The Most Underrated Paranormal Horrors of the 1960s, Ranked
Yes, Gen Z-ers, there was a life in the '60s. And the cinema was, perhaps surprisingly, good enough.
10. "Kwaidan" (1964)
The Japanese and their uncanny knack for horror. This film is an anthology of four separate stories, each eerier than the last.
We've got a samurai who leaves his wife only to encounter her ghost, a snow spirit who spares a young woodcutter, a blind monk serenaded by a spectral court, and a samurai haunted by a spirit in his cup of tea. Yeah, you read that last one right! And yet, the way the story unfolds is something to behold.
Despite its chilling vibes, "Kwaidan" didn't rake in huge bucks, but it's worth a watch.
9. "The Curse of the Werewolf" (1961)
Hailing from Spain? Fancy a werewolf tale? Oliver Reed plays a cursed man named Leon, born on Christmas Day to a mute servant girl. As the plot thickens, poor Leon struggles with his inner lycanthropic tendencies, which get activated by – wait for it – the full moon and love.
If you ever wonder what life as a cursed werewolf is like in the sunny streets of Spain, give this film a whirl. Surprisingly, this wasn't a major hit, which I reckon is a shame.
8. "City of the Dead" (1960)
Let's travel to Massachusetts. A young college student named Nan visits the town of Whitewood to research witchcraft, only to discover it's, quite literally, a hub for witches. These witches aren't looking to just cast harmless spells – they want sacrifices for eternal life! It's a bit like checking into a dodgy hotel where you realize too late the other guests are a tad... witchy.
You'd think a town full of dark secrets would be a surefire hit, but this one slipped under many a radar.
7. "The Innocents" (1961)
Ever been a governess? Miss Giddens becomes one for two orphaned children at a sprawling English estate. However, things get weird (as they often do in massive estates). She becomes convinced the estate is haunted by the spirits of the former governess and her lover, and what's more, they're possessing the kids. The question looms: is she right, or is she losing her grip on reality?
Despite its gripping plot, it didn't dominate the box office – but it should've.
6. "Black Sunday" (1960)
So, a witch named Asa Vajda is put to death by her brother in Moldavia, only to swear revenge. Fast forward two centuries later, when two doctors happen upon her tomb, inadvertently resurrecting her. As she returns, she's hungry for revenge and out for the blood of her lookalike descendant.
Classic family feud, am I right? Despite its chilling backdrop and spooky revenge plot, this one didn't exactly set the theaters on fire.

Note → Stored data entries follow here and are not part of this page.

Lemma process_post_run (comment_limit : Z) (i : nat) (post : Post)
    (forest : CommentForest) (out : stdout) :
  comments post = Fetched forest ->
  process_post comment_limit i post out =
  (out ++ render_post comment_limit i post,
   Normal (mkPost (title post) (score post) (url post) "top"
                  (Fetched (replace_more_0 forest)))).
Proof.
  intros Hfetch.
  unfold process_post, render_post, bind, print, call. rewrite Hfetch.
  cbn [ret comments title score url comment_sort].
  rewrite comment_section_eq, selectTopComments_eq.
  rewrite replace_more_0_direct, comment_loop_run.
  cbn [fst]. rewrite selection_empty_iff_count.
  unfold filter_then_truncate at 1. rewrite Z.sub_0_r.
  fold (filter_then_truncate comment_limit (direct_comments forest)).
  destruct (filter_then_truncate comment_limit (direct_comments forest));
    unfold print, ret; rewrite <- !app_assoc; reflexivity.
Qed.

Lemma process_post_fails (comment_limit : Z) (i : nat) (post : Post)
    (e : string) (out : stdout) :
  comments post = FetchFails e ->
  process_post comment_limit i post out =
  (out ++ render_post comment_limit i post, Raised e).
Proof.
  intros Hfetch.
  unfold process_post, render_post, bind, print, call. rewrite Hfetch.
  cbn [raise comments]. rewrite <- !app_assoc. reflexivity.
Qed.

(** *** The loop over the posts *)

Lemma post_loop_run (top_posts : Listing) :
  forall (comment_limit : Z) (i : nat) (out : stdout),
    post_loop comment_limit i top_posts out =
    (out ++ render_posts comment_limit i (posts_entered top_posts),
     match listing_failure top_posts with
     | Some e => Raised e
     | None => Normal tt
     end).
Proof.
  induction top_posts as [|post rest IH|e]; intros comment_limit i out.
  - simpl. unfold ret. rewrite app_nil_r. reflexivity.
  - cbn [post_loop posts_entered listing_failure]. unfold bind.
    destruct (comments post) as [forest|e] eqn:Hfetch.
    + rewrite (process_post_run _ _ _ forest) by assumption.
      rewrite IH. cbn [render_posts]. rewrite <- app_assoc. reflexivity.
    + rewrite (process_post_fails _ _ _ e) by assumption.
      cbn [render_posts]. rewrite app_nil_r. reflexivity.
  - simpl. unfold raise. rewrite app_nil_r. reflexivity.
Qed.

(** The single handler of [get_newletter_content] encloses the whole
    loop: the function always returns, and a failure ends the loop. *)
Lemma get_newletter_content_run (reddit : Reddit) (subreddit_name : string)
    (limit : Z) (time_filter : TimeFilter) (comment_limit : Z) (out : stdout) :
  get_newletter_content reddit subreddit_name limit time_filter comment_limit out =
  (out ++ prelude subreddit_name limit time_filter
       ++ render_posts comment_limit 0
            (posts_entered (subreddit_top reddit subreddit_name time_filter limit))
       ++ match listing_failure
                  (subreddit_top reddit subreddit_name time_filter limit) with
          | Some e => fetch_diagnostic subreddit_name e
          | None => []
          end,
   Normal tt).
Proof.
  unfold get_newletter_content, try_except, bind, print.
  rewrite post_loop_run.
  destruct (listing_failure _) as [e|].
  - unfold print, prelude, fetch_diagnostic.
    rewrite <- !app_assoc. reflexivity.
  - unfold prelude. rewrite app_nil_r, <- !app_assoc. reflexivity.
Qed.

(** *** Start-up *)

Lemma truthy_false_iff (v : option string) :
  truthy v = false <-> v = None \/ v = Some "".
Proof.
  destruct v as [s|]; simpl.
  - rewrite negb_false_iff, String.eqb_eq. split.
    + intros ->. now right.
    + intros [H|H]; congruence.
  - split; auto.
Qed.

Lemma credentials_found_false_iff (w : World) :
  credentials_found w = false <->
  exists name, In name credential_names /\ missing_or_blank w name.
Proof.
  unfold credentials_found, missing_or_blank. split.
  - intros H.
    destruct (forallb truthy (map (getenv w) credential_names)) eqn:Hall;
      [discriminate|].
    clear H. induction credential_names as [|name names IH].
    + discriminate.
    + simpl in Hall. apply andb_false_iff in Hall as [Hone|Hrest].
      * exists name. split; [now left|]. now apply truthy_false_iff.
      * destruct (IH Hrest) as [k [Hin Hk]]. exists k. split; [now right|exact Hk].
  - intros [name [Hin Hname]].
    apply truthy_false_iff in Hname.
    destruct (forallb truthy (map (getenv w) credential_names)) eqn:Hall;
      [|reflexivity].
    rewrite forallb_forall in Hall.
    rewrite (Hall (getenv w name)) in Hname; [discriminate|].
    now apply in_map.
Qed.



Lemma get_reddit_instance_connected (w : World) (reddit : Reddit) (out : stdout) :
  credentials_found w = true ->
  authenticate w = Fetched reddit ->
  get_reddit_instance w out =
  (out ++ ["✅ Successfully authenticated with Reddit API."], Normal reddit).
Proof.
  intros Hcred Hauth. unfold get_reddit_instance, bind, try_except.
  unfold credentials_found in Hcred. cbn [map credential_names] in Hcred.
  rewrite Hcred. cbn [negb ret]. unfold authenticate in Hauth.
  destruct (praw_Reddit w _ _ _) as [r|e1]; [|discriminate]. cbn [call ret].
  destruct (user_me r) as [u|e2]; [|discriminate]. cbn [ret].
  injection Hauth as ->. reflexivity.
Qed.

5. "Carnival of Souls" (1962)
Mary survives a car accident and decides to start afresh as a church organist in Utah. But fresh starts aren't easy, especially when you're being stalked by a creepy, pale-faced man and drawn to an abandoned carnival. The eerie organ music, the desolate pavilion, and that persistent ghoulish man – it's unsettling to the core.
For all its eeriness, this one didn't quite make the big leagues in its time.
4. "The Haunting" (1963)
Not all haunted house tales are made equal. Dr. Markway, an investigator of the supernatural, gathers a group to explore Hill House – a place with a dark history of death and insanity. As they spend nights there, terrifying events unfold, targeting the vulnerable Eleanor. Walls seem to come alive, cold spots appear, and let's not get started on the mysterious banging sounds.
It's a mystery why this wasn't an instant classic back then.
3. "The Witch's Mirror" (1962)
Sarah, a kind witch, predicts the death of her adopted daughter Elena's husband at the hands of another woman. Guess what? She's spot on! After the prediction comes true, Sarah uses her magical mirror to exact revenge on the murderer, leading to some bizarre and terrifying events, including a series of supernatural deaths.
You'd think a witch with a vendetta would be a sell-out, but this film stayed relatively low key.
2. "Eyes Without a Face" (1960)
After a car accident disfigures his daughter's face, a desperate doctor kidnaps young women to graft their faces onto his daughter's. Sounds pretty horrifying, right? But also, it's strangely poetic and deeply sad.
This French film masterfully mixes the macabre with the melancholic. For such a unique plot, it's baffling how it remained so overshadowed.
1. "The House That Screamed" (1969)
Set in an all-girls boarding school in France, there's a dark undertone from the very beginning. Headmistress Señora Fourneau is a strict disciplinarian and keeps a tight leash on her students, all while sheltering her teenage son, Luis, from them.
But here's where things get twisted: girls start disappearing from the school without a trace. It's not just the creaky wooden floors and ancient architecture that gives this place an eerie vibe; something truly sinister is at play. Who's behind the string of disappearances? Is it the overprotective Señora, the sheltered Luis, or something even more sinister?
For a movie that combines the grim ambience of an old mansion with mysterious vanishings, it's surprising this didn't make bigger waves when it first hit the screens.